レーベン編:過去③

「ついたぞ。ようこそフォーゲルへ」

「大きい...」

 思ったよりも施設が大きくたじろいでしまう2人。緊張しつつ中に入ると白く清潔感のある内装をしていた。

「とりあえず2人にはこの部屋で生活してもらう。同じ部屋の方が安心するだろう?仕切りがあるから問題ないだろう。今日はもう休むといい。明日から働いてもらうぞ」

 そう言い残すと所長は部屋を出ていってしまった。それから2人は泥のように眠った。久々にまともな寝床にありつけた。この生活を手放さないためにも明日から頑張ろうと意気込むレーベンだった。
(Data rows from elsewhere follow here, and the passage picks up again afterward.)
(* ===== verification/CacheFlights.v ===== *)
(** * Package store: [CachedStore] under concurrent callers

    [CachedStore] runs a [Get] as a whole; here a [Get] is cut at each access of
    shared state, so that any number of callers, the source and the clock interleave.
    Calls that miss go through [singleflight.Group.Do]: the first starts a flight (one
    execution of the function passed to [Do]), and a call for a key with a flight under
    way waits for it and receives its result, which is what the package documents.

    A flight asks the source, and only afterwards reads the clock for the entry's
    expiry; how long that takes decides how old an entry can become. *)
From S2P Require Import Prelude GoStrings GoLib Tenant MemoryStore CachedStore.
Set Default Goal Selector "!".

(** Where a call of [Get] is: before the lookup, before [time.Now] with the entry it
    found, before [Do], waiting for a flight, returned. *)
Inductive get_call : Type :=
| GProbe (id : TenantID)
| GCheck (id : TenantID) (entry : cacheEntry)
| GDo (id : TenantID)
| GWait (id : TenantID) (flight : nat)
| GRet (id : TenantID) (r : result ptr).

(** Where the function passed to [Do] is: before [source.Get], before the critical
    section that stores the entry, returned. *)
Inductive flight_phase : Type :=
| FAsk
| FGot (t : ptr)
| FEnd (r : result ptr).

Record flight := mkFlight { fl_id : TenantID; fl_phase : flight_phase }.

Definition under_way (f : flight) : bool := match fl_phase f with FEnd _ => false | _ => true end.

Record cf_sys := mkCF {
  cf_cs : cs_sys;
  cf_calls : list get_call;
  cf_flights : list flight
}.

Inductive cf_event : Type :=
| CFCall (id : TenantID)
| CFStep
| CFSource (ev : store_event).

Inductive cf_step : cf_sys → cf_event → cf_sys → Prop :=
| cf_call s calls fls id :
    cf_step (mkCF s calls fls) (CFCall id) (mkCF s (calls ++ [GProbe id]) fls)
| cf_probe s calls fls i id :
    calls !! i = Some (GProbe id) →
    cf_step (mkCF s calls fls) CFStep
      (mkCF s (<[i := match cs_cache (csys_cs s) !! id with
                      | None => GDo id
                      | Some entry => GCheck id entry
                      end]> calls) fls)
| cf_check cs w C calls fls i id entry :
    calls !! i = Some (GCheck id entry) →
    cf_step (mkCF (mkCSys cs w C) calls fls) CFStep
      (mkCF (mkCSys cs (tick w) C)
         (<[i := if (next_now w <? ce_expiresAt entry)%Z
                 then GRet id (Ok (ce_tenant entry)) else GDo id]> calls) fls)
| cf_lead s calls fls i id :
    calls !! i = Some (GDo id) →
    (∀ k f, fls !! k = Some f → fl_id f = id → under_way f = false) →
    cf_step (mkCF s calls fls) CFStep
      (mkCF s (<[i := GWait id (length fls)]> calls) (fls ++ [mkFlight id FAsk]))
| cf_join s calls fls i id k f :
    calls !! i = Some (GDo id) →
    fls !! k = Some f → fl_id f = id → under_way f = true →
    cf_step (mkCF s calls fls) CFStep (mkCF s (<[i := GWait id k]> calls) fls)
| cf_ask cs w C calls fls k id ctx ms' w' r :
    fls !! k = Some (mkFlight id FAsk) →
    MemoryStore_Get ctx id (cs_source cs, w) = ((ms', w'), Ret r) →
    cf_step (mkCF (mkCSys cs w C) calls fls) CFStep
      (mkCF (mkCSys (set_source ms' cs) w' C) calls
         (<[k := mkFlight id (match r with Ok t => FGot t | Err e => FEnd (Err e) end)]> fls))
| cf_fill cs w C calls fls k id t :
    fls !! k = Some (mkFlight id (FGot t)) →
    cf_step (mkCF (mkCSys cs w C) calls fls) CFStep
      (mkCF (mkCSys (mkCachedStore (cs_source cs) (cs_ttl cs)
               (<[id := mkEntry t (next_now w + cs_ttl cs)]> (cs_cache cs))) (tick w) C)
         calls (<[k := mkFlight id (FEnd (Ok t))]> fls))
| cf_return s calls fls i id k r :
    calls !! i = Some (GWait id k) → fls !! k = Some (mkFlight id (FEnd r)) →
    cf_step (mkCF s calls fls) CFStep (mkCF s (<[i := GRet id r]> calls) fls)
| cf_source cs w C calls fls ev ms' w' C' :
    ms_step (mkSys (cs_source cs) w C) ev (mkSys ms' w' C') →
    cf_step (mkCF (mkCSys cs w C) calls fls) (CFSource ev)
      (mkCF (mkCSys (set_source ms' cs) w' C') calls fls)
| cf_tick cs w C calls fls :
    cf_step (mkCF (mkCSys cs w C) calls fls) CFStep (mkCF (mkCSys cs (tick w) C) calls fls).

Definition cf_init (ttl : Z) (w : world) : cf_sys := mkCF (cs_init ttl w) [] [].

(** The step does not change the tenant [id]. *)
Definition cf_quiet (id : TenantID) (ev : cf_event) : Prop :=
  match ev with CFSource ev => ¬ touches id ev | _ => True end.

Definition cf_now (s : cf_sys) : Z := next_now (csys_w (cf_cs s)).
Definition cf_ttl (s : cf_sys) : Z := cs_ttl (csys_cs (cf_cs s)).

(** The pointer is to a struct of tenant [id] that nobody writes and that satisfies
    [P]. *)
Definition copy_of (P : Tenant → Prop) (s : cs_sys) (id : TenantID) (p : ptr) : Prop :=
  ∃ l t, p = Some l ∧ heap_load (w_heap (csys_w s)) l = Some t ∧ Tenant_ID t = id ∧ P t ∧
    unshared (csys_source s) l.

Definition in_state (st : State) (t : Tenant) : Prop := Tenant_State t = st.

(** ** The invariant *)

(** A call that waits, waits for a flight of its key. *)
Definition waits_ok (s : cf_sys) : Prop :=
  ∀ i id k, cf_calls s !! i = Some (GWait id k) → ∃ ph, cf_flights s !! k = Some (mkFlight id ph).

Record cf_inv (s : cf_sys) : Prop := {
  ci_sys : sys_inv (csys_source (cf_cs s));
  ci_clock : clock_monotone (w_clock (csys_w (cf_cs s)));
  ci_cache id e : cs_cache (csys_cs (cf_cs s)) !! id = Some e →
    (ce_expiresAt e ≤ cf_now s + cf_ttl s)%Z;
  ci_wait : waits_ok s
}.

(** What every step leaves of the world. *)
Record cs_extends (s s' : cs_sys) : Prop := {
  ce_copies P id p : copy_of P s id p → copy_of P s' id p;
  ce_now : (next_now (csys_w s) ≤ next_now (csys_w s'))%Z;
  ce_ttl : cs_ttl (csys_cs s') = cs_ttl (csys_cs s);
  ce_sys : sys_inv (csys_source s');
  ce_clock : clock_monotone (w_clock (csys_w s'))
}.

Ltac cf_simpl :=
  unfold csys_source, cf_now, cf_ttl in *;
  cbn [cf_cs cf_calls cf_flights csys_cs csys_w csys_own csys_source cs_source cs_ttl cs_cache set_source
       sys_ms sys_w sys_own ms_tenants w_heap w_clock w_pos set_heap tick fst snd fl_id fl_phase
       ce_tenant ce_expiresAt] in *.

(** The clock was read, or the source copied a tenant for a caller. *)
Lemma extends_world cs cs' w w' C :
  sys_inv (mkSys (cs_source cs) w C) → clock_monotone (w_clock w) →
  cs_source cs' = cs_source cs → cs_ttl cs' = cs_ttl cs →
  w_clock w' = w_clock w → w_pos w ≤ w_pos w' →
  (w_heap w' = w_heap w ∨ ∃ t, w_heap w' = (heap_alloc t (w_heap w)).2) →
  cs_extends (mkCSys cs w C) (mkCSys cs' w' C).
Proof.
  intros Hsi Hm Hsrc Httl Hc Hp Hh. split; cf_simpl; rewrite ?Hsrc, ?Hc; try done;
    [| by apply next_now_le |].
  - intros P id p (l & t & -> & Hl & Hid & HP & Hu). exists l, t. cf_simpl. rewrite Hsrc.
    split_and!; try done. destruct Hh as [->|[t' ->]]; [done | by apply heap_alloc_load_old].
  - destruct Hh as [Hh|[t Hh]]; [by eapply sys_inv_weaken |].
    eapply sys_inv_weaken; [| |by apply (sys_inv_alloc _ w C t)]; [done | set_solver].
Qed.
(** ** Some goroutine can always go on in order *)
Lemma oldest_write (l : list ban_write) : l ≠ [] → ∃ m, m ∈ l ∧ ∀ z, z ∈ l → (bw_at m ≤ bw_at z)%Z.
Proof.
  induction l as [|x [|y l] IH]; intros Hne; [done | exists x; split; [by left |] |].
  - by intros z ->%list_elem_of_singleton.
  - destruct (IH ltac:(done)) as (m & Hm & Hmin). destruct (decide (bw_at x ≤ bw_at m)%Z).
    + exists x. split; [by left |]. intros z [->|Hz]%elem_of_cons; [done |]. specialize (Hmin z Hz). lia.
    + exists m. split; [by right |]. intros z [->|Hz]%elem_of_cons; [lia | by apply Hmin].
Qed.

Definition thread_weight (ds : list apply_thread) : nat := length (todo ds) + length (todo ds) - length (loaded ds).

Lemma loaded_le_todo ds : length (loaded ds) ≤ length (todo ds).
Proof.
  induction ds as [|[] ds IH]; [done | exact (le_S _ _ IH) | exact (le_n_S _ _ IH) | exact IH].
Qed.

Lemma access_weight bc ds i bc' ds' : thread_access bc ds i bc' ds' → thread_weight ds' < thread_weight ds.
Proof.
  intros Hac. unfold thread_weight. pose proof (loaded_le_todo ds). pose proof (loaded_le_todo ds').
  destruct (access_todo _ _ _ _ _ Hac) as
    [(Htd & _ & x & Hld & _)|[(x & Htd & _ & Hld & _)|(x & Htd & Hld & _ & _)]];
    apply Permutation_length in Htd; try apply Permutation_length in Hld; try rewrite Hld in *; simpl in *; lia.
Qed.

(** A goroutine that loads is in order. *)
Lemma load_in_order id ds others d1 x d2 i :
  ds = d1 ++ AStart x :: d2 → i = length d1 → in_order id (thread_routine <$> ds) others i.
Proof.
  intros -> -> y Hy. exfalso. rewrite fmap_app, fmap_cons, list_lookup_middle in Hy by by rewrite length_fmap.
  apply (inj Some) in Hy. by apply at_load_store in Hy.
Qed.

(** Nothing else is between [Load] and [Store]. *)
Lemma alone_in_order id ds d1 x d2 i :
  ds = d1 ++ ALoaded x :: d2 → loaded d1 = [] → loaded d2 = [] → i = length d1 →
  in_order id (thread_routine <$> ds) [] i.
Proof.
  intros -> H1 H2 -> y Hy Hid z [Hz|Hz] Hidz; [|by apply not_elem_of_nil in Hz].
  rewrite fmap_app, fmap_cons, list_lookup_middle in Hy by by rewrite length_fmap.
  apply (inj Some), at_store_inj in Hy as <-. apply at_store_loaded in Hz.
  unfold loaded in Hz. rewrite omap_app in Hz. fold (loaded d1) in Hz. rewrite H1 in Hz.
  change (z ∈ x :: loaded d2) in Hz. rewrite H2 in Hz.
  by apply list_elem_of_singleton in Hz as ->.
Qed.

(** A goroutine that is not through goes on in order, unless one of the [others] is the
    first to store. *)
Lemma pool_goes_on bc ds others :
  todo ds ≠ [] →
  (∃ a bc' ds', pool_step (bc, thread_routine <$> ds) a (bc', thread_routine <$> ds') ∧
     (∀ id, in_order id (thread_routine <$> ds) others a.1) ∧ thread_weight ds' < thread_weight ds) ∨
  ∃ x, x ∈ others ∧ ∀ id, oldest id (thread_routine <$> ds) others x.
Proof.
  intros Hne.
  assert (∀ i bc' ds', thread_access bc ds i bc' ds' →
    (∀ id, in_order id (thread_routine <$> ds) others i) →
    ∃ a bc' ds', pool_step (bc, thread_routine <$> ds) a (bc', thread_routine <$> ds') ∧
     (∀ id, in_order id (thread_routine <$> ds) others a.1) ∧ thread_weight ds' < thread_weight ds) as Hgo.
  { intros i bc' ds' Hac Ho. exists (i, bc), bc', ds'. split_and!; [|done|by eapply access_weight].
    apply pool_thread_step. eauto. }
  destruct (decide (loaded ds ++ others = [])) as [Hnil|Hsome].
  - left. apply app_nil in Hnil as [Hl _].
    assert (∃ x, AStart x ∈ ds) as [x (d1 & d2 & Hds)%list_elem_of_split].
    { destruct (todo ds) as [|x l] eqn:E; [done |]. exists x.
      assert (x ∈ todo ds) as Hx by (rewrite E; by left). unfold todo in Hx.
      apply list_elem_of_omap in Hx as ([y|y|] & Hin & [= ->]); [done |].
      apply elem_of_loaded in Hin. rewrite Hl in Hin. by apply not_elem_of_nil in Hin. }
    assert (∀ id, in_order id (thread_routine <$> ds) others (length d1)) as Ho
      by (intros id; by eapply load_in_order).
    destruct (newer (bc_banned bc !! bw_id x) (bw_at x)) eqn:Hn.
    + by eapply Hgo; [eapply access_skip |].
    + by eapply Hgo; [eapply access_load |].
  - destruct (oldest_write _ Hsome) as (m & [Hm|Hm]%elem_of_app & Hmin).
    + left. apply elem_of_loaded, list_elem_of_split in Hm as (d1 & d2 & Hds).
      eapply Hgo; [by eapply access_store |]. intros id y Hy _ z Hz _.
      rewrite Hds, fmap_app, fmap_cons, list_lookup_middle in Hy by by rewrite length_fmap.
      apply (inj Some), at_store_inj in Hy as <-. rewrite at_store_loaded in Hz. apply Hmin. by apply elem_of_app.
    + right. exists m. split; [done |]. intros id _ z Hz _. rewrite at_store_loaded in Hz.
      apply Hmin. by apply elem_of_app.
Qed.

Lemma pool_calm_ends bc ds :
  ∃ tr bc' ts', trace pool_calm (bc, thread_routine <$> ds) tr (bc', ts') ∧ pool_done ts'.
Proof.
  assert (∃ tr s, trace pool_calm (bc, thread_routine <$> ds) tr s ∧ pool_done s.2) as (tr & [bc' ts'] & ? & ?);
    [|by eauto].
  remember (thread_weight ds) as n eqn:Hn. revert bc ds Hn.
  induction n as [n IH] using lt_wf_ind. intros bc ds ->.
  destruct (decide (todo ds = [])) as [Hd|Hd]; [eexists [], _; split; [apply trace_nil | by apply todo_done] |].
  destruct (pool_goes_on bc ds [] Hd) as [(a & bc1 & ds1 & Hs & Ho & Hlt)|(x & Hx & _)];
    [|by apply not_elem_of_nil in Hx].
  destruct (IH _ Hlt bc1 ds1 eq_refl) as (tr & s & Htr & Hds). exists (a :: tr), s.
  split; [|done]. eapply trace_cons; [split; [exact Hs | exact Ho] | exact Htr].
Qed.

(** Out of order, stale data wins: for every tenant and every pair of writes of which one
    is older, two goroutines that both [Load] before either [Store]s can end with the older
    one in the map (for example a snapshot's "not banned" over a later ban event). *)
Theorem concurrent_apply_can_regress old new :
  bw_id old = bw_id new → (bw_at old < bw_at new)%Z →
  ∃ tr bc ts, trace pool_step (mkBanChecker ∅, [at_load old; at_load new]) tr (bc, ts) ∧ pool_done ts ∧
    bc_banned bc !! bw_id new = Some (mkBan (bw_banned old) (bw_at old)).
Proof.
  intros Hid Hlt.
  assert (∀ bc ds i bc' ds', thread_access bc ds i bc' ds' →
    pool_step (bc, thread_routine <$> ds) (i, bc) (bc', thread_routine <$> ds')) as Hgo.
  { intros. apply pool_thread_step. eauto. }
  eexists _, _, (thread_routine <$> [ADone; ADone]). split; [|split].
  - change [at_load old; at_load new] with (thread_routine <$> [AStart old; AStart new]).
    eapply trace_cons; [by eapply Hgo, (access_load _ _ _ [] old [_]) |]. simpl app.
    eapply trace_cons; [by eapply Hgo, (access_load _ _ _ [_] new []) |]. simpl app.
    eapply trace_cons; [by eapply Hgo, (access_store _ _ _ [_] new []) |]. simpl app.
    eapply trace_cons; [by eapply Hgo, (access_store _ _ _ [] old [_]) |]. apply trace_nil.
  - by apply todo_done.
  - simpl. by rewrite Hid, lookup_insert_eq.
Qed.

Lemma concurrent_apply_can_regress_witness :
  ∃ tr bc ts, trace pool_step
      (mkBanChecker ∅, [at_load (mkWrite "acme" false 5); at_load (mkWrite "acme" true 10)]) tr (bc, ts) ∧
    pool_done ts ∧ bc_banned bc !! "acme" = Some (mkBan false 5).
Proof. apply (concurrent_apply_can_regress (mkWrite "acme" false 5) (mkWrite "acme" true 10)); done. Defined.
 次の日。手続きを完了させた2人は部屋で休んでいた。するとドアが開く。

「レーベンさん。実験の準備が整いました。こちらへ」

 呼ばれたレーベンは部屋を出ようとするがオネットに袖を引っ張られる。

「お兄ちゃん...」

「心配そうな顔をするな。行ってきます」

 そう言ってオネットの頭を撫でる。


 実験室に着くと係の者が淡々と実験を進める。

「まず初日ですのでレーベンさんのデータを取らせていただきます。シミュレーター起動」

 すると大量の魔物が出現する。

「!?」

 即座に臨戦態勢に入るレーベン。

「落ち着いてください。これは...そうですね。実体のあるホログラムとでも言いましょうか。こちらの魔物達と戦ってレーベンさんの能力がいかほどか計測します」

「数が多くないか...?」

「限界まで追い詰めた時人は真価を発揮するものです。そのデータも取りたいので。死ぬ寸前で止めますので死ぬことはないですよ。では」

 そう言い残して行ってしまう。残された大量の魔物と対面するレーベン。

 (魔物と戦うのはいい。だが怪我をするとオネットが心配してしまう...怪我するわけにはいかない...!!)

 剣を数本展開し戦いに挑む。


「はっ...はっ...はっ...」

 荒い呼吸をするレーベン。大量の魔物に半ばリンチに近い暴行を受け深刻なダメージを受けていた。剣を召喚するのももう限界だ。そんな中魔物が鋭い爪を眼前に振り下ろそうとした。

 (やられる...!!)

 思わず目を瞑るがいつまで経っても攻撃が訪れない。恐る恐る目を開けると魔物たちが跡形もなく消え去っていた。

「はいそこまで。計測終了です。お疲れ様でした。医務室へ行った後部屋にお帰りください」

 無機質な声で告げられる。

「終わっ...た、のか...」

 その場に倒れ込むレーベン。

(これが毎日続くのだろうか...つらいな...でも頑張らなくては...)

 震える体を無理矢理動かし医務室へと向かった。


「ただいま...」

「お兄ちゃん!お帰りなさい...って酷い怪我...っ!!」

 涙を溢すオネット。レーベンの姿は見るに堪えないものだった。全身にガーゼと包帯を身に着けている。

「大丈夫だ。俺は大丈夫だから。」

 そう言っていつものようにオネットの頭を撫でる。

「オネットは変わりなかったか?」

「うん」

 他愛もない会話をする。この日常がレーベンが守りたかったものだ。それを噛み締めるレーベン。

 就寝の時間。

 (ぐっ...傷が痛む...つらい...痛い...でも声を上げるわけにはいかない...)

 オネットを心配させまいと歯を食いしばって痛みに耐えるレーベン。結局ほとんど寝れないまま朝を迎えることになる。